Qinglai Guo (M’09) was born in Jilin City, China, on March 6, 1979. He received the B.S. and Ph.D. degrees from Tsinghua University, Beijing, China, in 2000 and 2005, respectively. He is currently an Associate Professor with Tsinghua University, Beijing, China. His special fields of interest include the EMS advanced applications, especially the automatic voltage control. Prof. Guo is a member of CIGRE C2.13 Task Force on Voltage/Var support in System Operations.
Boming Zhang (F’10) received the Ph.D. degree in electrical engineering from Tsinghua University, Beijing, China, in 1985. Since 1985, he has progressed from a Lecturer to an Associate Professor and, finally, to a Professor with the Department of Electrical Engineering, Tsinghua University, Beijing, China. His research interests include power system analysis and control, especially the EMS advanced applications in EPCC. Prof. Zhang is a steering member of CIGRE China State Committee and the International Workshop of EPCC.

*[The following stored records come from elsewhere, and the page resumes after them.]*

Definition routeToBackend (r : Request) (id : option json) (tenant : Tenant)
    (forwardBytes toolName : string) (paramHeaders : gmap string string) : M (State E) bool :=
  let b := t_Backend tenant in
  let cred := EffectiveCredential tenant in
  let headers := mergeHeaders [t_Headers tenant; paramHeaders] in
  if Stateless b then
    resp ← on_out (callTool b "" cred forwardBytes headers toolName);
    finish_call id resp
  else
    let proxySID := header_get mcpSessionHeader (r_Header r) in
    sess ← session_Get proxySID;
    match sess with
    | None =>
        _ ← write (writeRPCError id (-32000) "session not found; call initialize first");
        mret false
    | Some sess =>
        backendSID ← match BackendSID sess (t_ID tenant) with
                     | Some sid => mret (Ok sid)
                     | None => open_backend_session proxySID tenant
                     end;
        match backendSID with
        | Err _ =>
            _ ← write (writeRPCError id (-32002) "failed to open backend session");
            mret false
        | Ok backendSID =>
            resp ← on_out (callTool b backendSID cred forwardBytes headers toolName);
            finish_call id resp
        end
    end.

Definition instances_text (tenants : list Tenant) : string :=
  match tenants with
  | [] => "You are not authorized to access any instances."
  | _ =>
      "You are authorized to access the following instances (tenants):" +:+ newline +:+
      concat_str ((λ t, "- " +:+ t_ID t +:+ " (authorized via groups: " +:+
                        join ", " (t_Groups t) +:+ ")" +:+ newline) <$> tenants)
  end.

Definition writeInstances (id : option json) (tenants : list Tenant) (w : Writer) : Writer :=
  write_result id (marshal_map (statelessize (toolResultText (instances_text tenants) false))) w.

WenchuanWu (M’06) was born in Jinhua, Zhejiang, China, on November 26, 1973. received the B.Sc. and Ph.D. degrees from Tsinghua University, Beijing, China, in 1997 and 2003, respectively. He is currently an Associate Professor with Tsinghua University, Beijing, China. His special fields of interest include the EMS/DMS advanced applications, especially online security and risk assessment.
Bin Wang was born in Xingtai, Hebei, China. He received the Ph.D. degree from Tsinghua University, Beijing, China, in 2011. He currently holds a postdoctoral position with Tsinghua University, Beijing, China. His special fields of interest include EMS/DMS advanced applications.